··· Data to process ···
(** Memory for a virtio-mem device is added to the guest memory and to the
    address space together, or, when a step fails, to neither, with one exception:
    a region that the address space refuses is already in the guest memory, and
    known to KVM, when the call fails.  The call never panics. *)
Theorem factory_outcomes f addr len slot (w : FactoryWorld Ho G) :
  space_ok (f_space w) -> 0 <= addr -> 0 < len -> addr + len <= u64_max ->
  exists r w', factory_create_region f addr len slot w = Ret (r, w') /\ space_ok (f_space w') /\
    match r with
    | Ok mr => guest_memory_insert mr (f_vm_as w) = Ok (f_vm_as w') /\
        exists reg, base reg = addr /\ size reg = len /\ insertable (f_space w) reg /\ regions (f_space w') ≡ₚ reg :: regions (f_space w)
    | Err e => machine_memory w' = machine_memory w \/
        (f_space w' = f_space w /\ exists mr reg, guest_memory_insert mr (f_vm_as w) = Ok (f_vm_as w') /\
           base reg = addr /\ size reg = len /\ ~ insertable (f_space w) reg)
    end.
Proof.
  intros Hsp Ha Hlen Hm.
  change (twp (factory_create_region f addr len slot) (fun r w' => space_ok (f_space w') /\ match r with
    | Ok mr => guest_memory_insert mr (f_vm_as w) = Ok (f_vm_as w') /\
        exists reg, base reg = addr /\ size reg = len /\ insertable (f_space w) reg /\ regions (f_space w') ≡ₚ reg :: regions (f_space w)
    | Err e => machine_memory w' = machine_memory w \/
        (f_space w' = f_space w /\ exists mr reg, guest_memory_insert mr (f_vm_as w) = Ok (f_vm_as w') /\
           base reg = addr /\ size reg = len /\ ~ insertable (f_space w) reg) end) w).
  unfold factory_create_region. twp_steps. eapply twp_mono; [apply create_region_shape|].
  intros [reg|e] h Hr; [|split; [done|by left]]. destruct Hr as (Eb & Es & Et & _).
  assert (region_ok reg) as Hrok by (unfold region_ok; lia).
  twp_step. apply twp_call. intros [a|e] h1 _; [|split; [done|by left]].
  twp_step. apply (twp_mono _ (fun _ w' => machine_memory w' = machine_memory w)).
  { unfold factory_configure_thp. case_match; [apply twp_call; by intros [[]|e] h2 _|by twp_steps]. }
  intros [[]|e] w2 Hw2; [|split; [by injection Hw2 as _ ->|by left]].
  twp_step. apply (twp_mono _ (fun _ w' => machine_memory w' = machine_memory w)).
  { unfold factory_configure_numa. repeat case_match; by twp_steps. }
  intros [[]|e] w3 Hw3; [|split; [by injection Hw3 as _ ->|by left]].
  twp_step. apply (twp_mono _ (fun _ w' => machine_memory w' = machine_memory w)).
  { unfold factory_map_to_kvm. apply twp_call. by intros [[]|e] h4 _. }
  intros [[]|e] w4 Hw4; [|split; [by injection Hw4 as _ ->|by left]]. injection Hw4 as Eg Esp.
  destruct (guest_region_new a len addr) as [mr|e].
  2:{ twp_steps. split; [by rewrite Esp|]. left. unfold machine_memory. by rewrite Eg, Esp. }
  twp_steps. unfold id. rewrite Eg. destruct (guest_memory_insert mr (f_vm_as w)) as [g|e] eqn:Eins.
  2:{ twp_steps. split; [by rewrite Esp|]. left. unfold machine_memory. by rewrite Eg, Esp. }
  twp_steps. destruct (insert_region_eq reg (f_space w4)) as [(Hi & b' & Ei & Hp & _ & Hok')|[Hni Ei]]; [by rewrite Esp|done|..].
  - eapply (twp_lift _ _ _ _ Ei). cbv beta iota. twp_steps. split; [done|]. cbn. split; [done|]. exists reg. rewrite Esp in Hi, Hp. done.
  - eapply (twp_lift _ _ _ _ Ei). cbv beta iota. twp_steps. cbn. split; [by rewrite Esp|]. right. split; [done|]. exists mr, reg. rewrite Esp in Hni. done.
Qed.
End factory.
···
#### Problem
The data above needs to be retyped in full, exactly as given.

#### Answer
(** Memory for a virtio-mem device is added to the guest memory and to the
    address space together, or, when a step fails, to neither, with one exception:
    a region that the address space refuses is already in the guest memory, and
    known to KVM, when the call fails.  The call never panics. *)
Theorem factory_outcomes f addr len slot (w : FactoryWorld Ho G) :
  space_ok (f_space w) -> 0 <= addr -> 0 < len -> addr + len <= u64_max ->
  exists r w', factory_create_region f addr len slot w = Ret (r, w') /\ space_ok (f_space w') /\
    match r with
    | Ok mr => guest_memory_insert mr (f_vm_as w) = Ok (f_vm_as w') /\
        exists reg, base reg = addr /\ size reg = len /\ insertable (f_space w) reg /\ regions (f_space w') ≡ₚ reg :: regions (f_space w)
    | Err e => machine_memory w' = machine_memory w \/
        (f_space w' = f_space w /\ exists mr reg, guest_memory_insert mr (f_vm_as w) = Ok (f_vm_as w') /\
           base reg = addr /\ size reg = len /\ ~ insertable (f_space w) reg)
    end.
Proof.
  intros Hsp Ha Hlen Hm.
  change (twp (factory_create_region f addr len slot) (fun r w' => space_ok (f_space w') /\ match r with
    | Ok mr => guest_memory_insert mr (f_vm_as w) = Ok (f_vm_as w') /\
        exists reg, base reg = addr /\ size reg = len /\ insertable (f_space w) reg /\ regions (f_space w') ≡ₚ reg :: regions (f_space w)
    | Err e => machine_memory w' = machine_memory w \/
        (f_space w' = f_space w /\ exists mr reg, guest_memory_insert mr (f_vm_as w) = Ok (f_vm_as w') /\
           base reg = addr /\ size reg = len /\ ~ insertable (f_space w) reg) end) w).
  unfold factory_create_region. twp_steps. eapply twp_mono; [apply create_region_shape|].
  intros [reg|e] h Hr; [|split; [done|by left]]. destruct Hr as (Eb & Es & Et & _).
  assert (region_ok reg) as Hrok by (unfold region_ok; lia).
  twp_step. apply twp_call. intros [a|e] h1 _; [|split; [done|by left]].
  twp_step. apply (twp_mono _ (fun _ w' => machine_memory w' = machine_memory w)).
  { unfold factory_configure_thp. case_match; [apply twp_call; by intros [[]|e] h2 _|by twp_steps]. }
  intros [[]|e] w2 Hw2; [|split; [by injection Hw2 as _ ->|by left]].
  twp_step. apply (twp_mono _ (fun _ w' => machine_memory w' = machine_memory w)).
  { unfold factory_configure_numa. repeat case_match; by twp_steps. }
  intros [[]|e] w3 Hw3; [|split; [by injection Hw3 as _ ->|by left]].
  twp_step. apply (twp_mono _ (fun _ w' => machine_memory w' = machine_memory w)).
  { unfold factory_map_to_kvm. apply twp_call. by intros [[]|e] h4 _. }
  intros [[]|e] w4 Hw4; [|split; [by injection Hw4 as _ ->|by left]]. injection Hw4 as Eg Esp.
  destruct (guest_region_new a len addr) as [mr|e].
  2:{ twp_steps. split; [by rewrite Esp|]. left. unfold machine_memory. by rewrite Eg, Esp. }
  twp_steps. unfold id. rewrite Eg. destruct (guest_memory_insert mr (f_vm_as w)) as [g|e] eqn:Eins.
  2:{ twp_steps. split; [by rewrite Esp|]. left. unfold machine_memory. by rewrite Eg, Esp. }
  twp_steps. destruct (insert_region_eq reg (f_space w4)) as [(Hi & b' & Ei & Hp & _ & Hok')|[Hni Ei]]; [by rewrite Esp|done|..].
  - eapply (twp_lift _ _ _ _ Ei). cbv beta iota. twp_steps. split; [done|]. cbn. split; [done|]. exists reg. rewrite Esp in Hi, Hp. done.
  - eapply (twp_lift _ _ _ _ Ei). cbv beta iota. twp_steps. cbn. split; [by rewrite Esp|]. right. split; [done|]. exists mr, reg. rewrite Esp in Hni. done.
Qed.
End factory.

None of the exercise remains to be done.